_WHAT THIS TASK INVOLVES:_
Each line below from the one containing "Definition mem_trim (rmem" through the one containing "Definition take (mem" should be output exactly as it stands, and no other line should appear.

_SUPPLIED MATERIAL:_
╔══
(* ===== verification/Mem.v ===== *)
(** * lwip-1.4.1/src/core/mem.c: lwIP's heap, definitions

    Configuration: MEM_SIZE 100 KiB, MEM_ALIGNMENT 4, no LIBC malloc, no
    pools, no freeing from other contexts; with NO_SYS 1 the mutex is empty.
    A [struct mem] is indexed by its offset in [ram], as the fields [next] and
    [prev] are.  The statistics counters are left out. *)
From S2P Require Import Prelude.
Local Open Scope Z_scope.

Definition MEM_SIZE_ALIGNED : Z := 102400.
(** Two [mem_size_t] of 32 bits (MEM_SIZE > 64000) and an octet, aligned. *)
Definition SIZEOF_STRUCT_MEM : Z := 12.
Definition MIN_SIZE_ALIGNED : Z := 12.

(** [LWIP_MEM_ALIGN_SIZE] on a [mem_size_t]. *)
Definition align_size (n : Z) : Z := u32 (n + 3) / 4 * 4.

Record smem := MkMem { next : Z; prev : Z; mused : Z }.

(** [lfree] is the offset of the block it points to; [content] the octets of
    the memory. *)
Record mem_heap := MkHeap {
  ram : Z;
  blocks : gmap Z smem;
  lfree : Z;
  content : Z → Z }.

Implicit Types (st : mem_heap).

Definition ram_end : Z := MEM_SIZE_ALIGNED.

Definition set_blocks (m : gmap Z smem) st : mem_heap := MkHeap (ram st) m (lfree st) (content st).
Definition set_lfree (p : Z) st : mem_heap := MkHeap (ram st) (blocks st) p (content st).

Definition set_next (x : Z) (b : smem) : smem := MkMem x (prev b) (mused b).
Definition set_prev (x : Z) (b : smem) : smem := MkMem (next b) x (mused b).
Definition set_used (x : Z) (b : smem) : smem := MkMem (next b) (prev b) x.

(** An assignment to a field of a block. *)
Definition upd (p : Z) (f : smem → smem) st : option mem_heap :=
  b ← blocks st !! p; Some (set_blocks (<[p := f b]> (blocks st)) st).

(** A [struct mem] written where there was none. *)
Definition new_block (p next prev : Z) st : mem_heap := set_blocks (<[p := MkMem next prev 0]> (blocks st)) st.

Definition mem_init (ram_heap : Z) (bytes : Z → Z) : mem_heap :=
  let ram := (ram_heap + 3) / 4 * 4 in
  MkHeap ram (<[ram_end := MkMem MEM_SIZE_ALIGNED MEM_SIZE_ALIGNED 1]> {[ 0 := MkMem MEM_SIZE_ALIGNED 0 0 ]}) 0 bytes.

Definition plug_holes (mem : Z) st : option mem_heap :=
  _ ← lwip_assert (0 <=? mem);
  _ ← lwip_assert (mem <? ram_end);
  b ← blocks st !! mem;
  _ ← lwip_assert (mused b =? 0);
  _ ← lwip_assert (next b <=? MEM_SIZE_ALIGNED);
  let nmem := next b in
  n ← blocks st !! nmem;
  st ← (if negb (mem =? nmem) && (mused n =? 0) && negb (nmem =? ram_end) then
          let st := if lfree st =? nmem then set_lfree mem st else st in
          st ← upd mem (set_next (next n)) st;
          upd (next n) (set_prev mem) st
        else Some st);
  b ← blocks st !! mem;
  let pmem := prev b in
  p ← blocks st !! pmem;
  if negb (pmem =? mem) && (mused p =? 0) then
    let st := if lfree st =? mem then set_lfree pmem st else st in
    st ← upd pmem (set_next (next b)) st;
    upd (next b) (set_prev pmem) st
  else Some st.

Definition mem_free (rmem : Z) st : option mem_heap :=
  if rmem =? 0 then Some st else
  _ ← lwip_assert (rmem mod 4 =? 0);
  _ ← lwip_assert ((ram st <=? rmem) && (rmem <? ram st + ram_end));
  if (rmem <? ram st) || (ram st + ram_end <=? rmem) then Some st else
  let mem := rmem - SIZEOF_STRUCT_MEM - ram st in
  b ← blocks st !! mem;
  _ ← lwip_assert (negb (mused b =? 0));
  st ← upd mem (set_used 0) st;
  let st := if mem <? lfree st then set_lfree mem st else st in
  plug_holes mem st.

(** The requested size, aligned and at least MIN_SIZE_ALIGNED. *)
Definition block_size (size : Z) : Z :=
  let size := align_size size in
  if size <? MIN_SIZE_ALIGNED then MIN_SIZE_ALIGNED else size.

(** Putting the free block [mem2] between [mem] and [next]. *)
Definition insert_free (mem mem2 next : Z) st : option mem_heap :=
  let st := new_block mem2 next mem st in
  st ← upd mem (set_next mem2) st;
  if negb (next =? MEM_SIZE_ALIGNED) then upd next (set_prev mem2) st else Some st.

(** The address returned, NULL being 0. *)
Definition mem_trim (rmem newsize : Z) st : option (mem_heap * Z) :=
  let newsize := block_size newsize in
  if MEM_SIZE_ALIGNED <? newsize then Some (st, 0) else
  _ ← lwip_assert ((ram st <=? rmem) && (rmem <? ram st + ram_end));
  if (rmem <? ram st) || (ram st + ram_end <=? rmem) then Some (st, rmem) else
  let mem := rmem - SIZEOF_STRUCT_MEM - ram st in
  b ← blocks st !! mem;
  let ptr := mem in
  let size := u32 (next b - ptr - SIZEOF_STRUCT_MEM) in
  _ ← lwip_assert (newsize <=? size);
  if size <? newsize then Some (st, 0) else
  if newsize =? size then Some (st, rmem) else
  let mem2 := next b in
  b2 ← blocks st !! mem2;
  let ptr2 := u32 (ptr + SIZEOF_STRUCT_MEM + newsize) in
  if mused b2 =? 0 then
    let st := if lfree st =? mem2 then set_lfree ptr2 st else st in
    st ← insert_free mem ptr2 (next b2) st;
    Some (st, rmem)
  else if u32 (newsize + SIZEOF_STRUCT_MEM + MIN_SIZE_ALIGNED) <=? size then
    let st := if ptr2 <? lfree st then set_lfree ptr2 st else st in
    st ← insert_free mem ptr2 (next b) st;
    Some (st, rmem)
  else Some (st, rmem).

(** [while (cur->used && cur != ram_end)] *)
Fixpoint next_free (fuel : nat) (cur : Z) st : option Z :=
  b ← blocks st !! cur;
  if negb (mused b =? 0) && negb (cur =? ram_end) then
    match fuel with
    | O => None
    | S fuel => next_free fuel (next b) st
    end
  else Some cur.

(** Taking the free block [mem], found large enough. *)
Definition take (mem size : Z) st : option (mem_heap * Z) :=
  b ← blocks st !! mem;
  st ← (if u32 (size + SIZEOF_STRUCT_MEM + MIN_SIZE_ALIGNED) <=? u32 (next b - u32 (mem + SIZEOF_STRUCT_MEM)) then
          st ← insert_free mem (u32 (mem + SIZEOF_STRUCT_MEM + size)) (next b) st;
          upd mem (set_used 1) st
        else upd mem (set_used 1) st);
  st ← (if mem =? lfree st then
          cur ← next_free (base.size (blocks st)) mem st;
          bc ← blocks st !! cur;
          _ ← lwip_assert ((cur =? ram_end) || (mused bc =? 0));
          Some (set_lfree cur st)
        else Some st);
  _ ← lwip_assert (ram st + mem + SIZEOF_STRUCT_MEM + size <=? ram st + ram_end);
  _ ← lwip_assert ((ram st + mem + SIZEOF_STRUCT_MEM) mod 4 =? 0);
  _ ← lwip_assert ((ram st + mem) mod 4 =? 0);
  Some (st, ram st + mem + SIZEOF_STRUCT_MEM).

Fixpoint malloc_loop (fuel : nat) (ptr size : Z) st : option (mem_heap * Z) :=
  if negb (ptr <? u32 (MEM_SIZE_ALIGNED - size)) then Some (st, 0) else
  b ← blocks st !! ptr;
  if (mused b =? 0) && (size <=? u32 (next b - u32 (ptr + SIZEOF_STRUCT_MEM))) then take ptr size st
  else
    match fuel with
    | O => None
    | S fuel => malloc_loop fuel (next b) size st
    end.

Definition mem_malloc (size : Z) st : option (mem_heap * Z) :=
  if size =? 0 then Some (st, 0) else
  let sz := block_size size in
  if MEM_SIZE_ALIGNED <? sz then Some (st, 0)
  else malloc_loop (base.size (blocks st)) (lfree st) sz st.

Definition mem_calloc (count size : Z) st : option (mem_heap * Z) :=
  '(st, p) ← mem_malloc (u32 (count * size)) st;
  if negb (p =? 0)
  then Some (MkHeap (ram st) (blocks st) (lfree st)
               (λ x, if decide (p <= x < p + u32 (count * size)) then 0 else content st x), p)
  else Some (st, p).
╚══
_TASK ANSWER:_
Definition mem_trim (rmem newsize : Z) st : option (mem_heap * Z) :=
  let newsize := block_size newsize in
  if MEM_SIZE_ALIGNED <? newsize then Some (st, 0) else
  _ ← lwip_assert ((ram st <=? rmem) && (rmem <? ram st + ram_end));
  if (rmem <? ram st) || (ram st + ram_end <=? rmem) then Some (st, rmem) else
  let mem := rmem - SIZEOF_STRUCT_MEM - ram st in
  b ← blocks st !! mem;
  let ptr := mem in
  let size := u32 (next b - ptr - SIZEOF_STRUCT_MEM) in
  _ ← lwip_assert (newsize <=? size);
  if size <? newsize then Some (st, 0) else
  if newsize =? size then Some (st, rmem) else
  let mem2 := next b in
  b2 ← blocks st !! mem2;
  let ptr2 := u32 (ptr + SIZEOF_STRUCT_MEM + newsize) in
  if mused b2 =? 0 then
    let st := if lfree st =? mem2 then set_lfree ptr2 st else st in
    st ← insert_free mem ptr2 (next b2) st;
    Some (st, rmem)
  else if u32 (newsize + SIZEOF_STRUCT_MEM + MIN_SIZE_ALIGNED) <=? size then
    let st := if ptr2 <? lfree st then set_lfree ptr2 st else st in
    st ← insert_free mem ptr2 (next b) st;
    Some (st, rmem)
  else Some (st, rmem).

(** [while (cur->used && cur != ram_end)] *)
Fixpoint next_free (fuel : nat) (cur : Z) st : option Z :=
  b ← blocks st !! cur;
  if negb (mused b =? 0) && negb (cur =? ram_end) then
    match fuel with
    | O => None
    | S fuel => next_free fuel (next b) st
    end
  else Some cur.

(** Taking the free block [mem], found large enough. *)
Definition take (mem size : Z) st : option (mem_heap * Z) :=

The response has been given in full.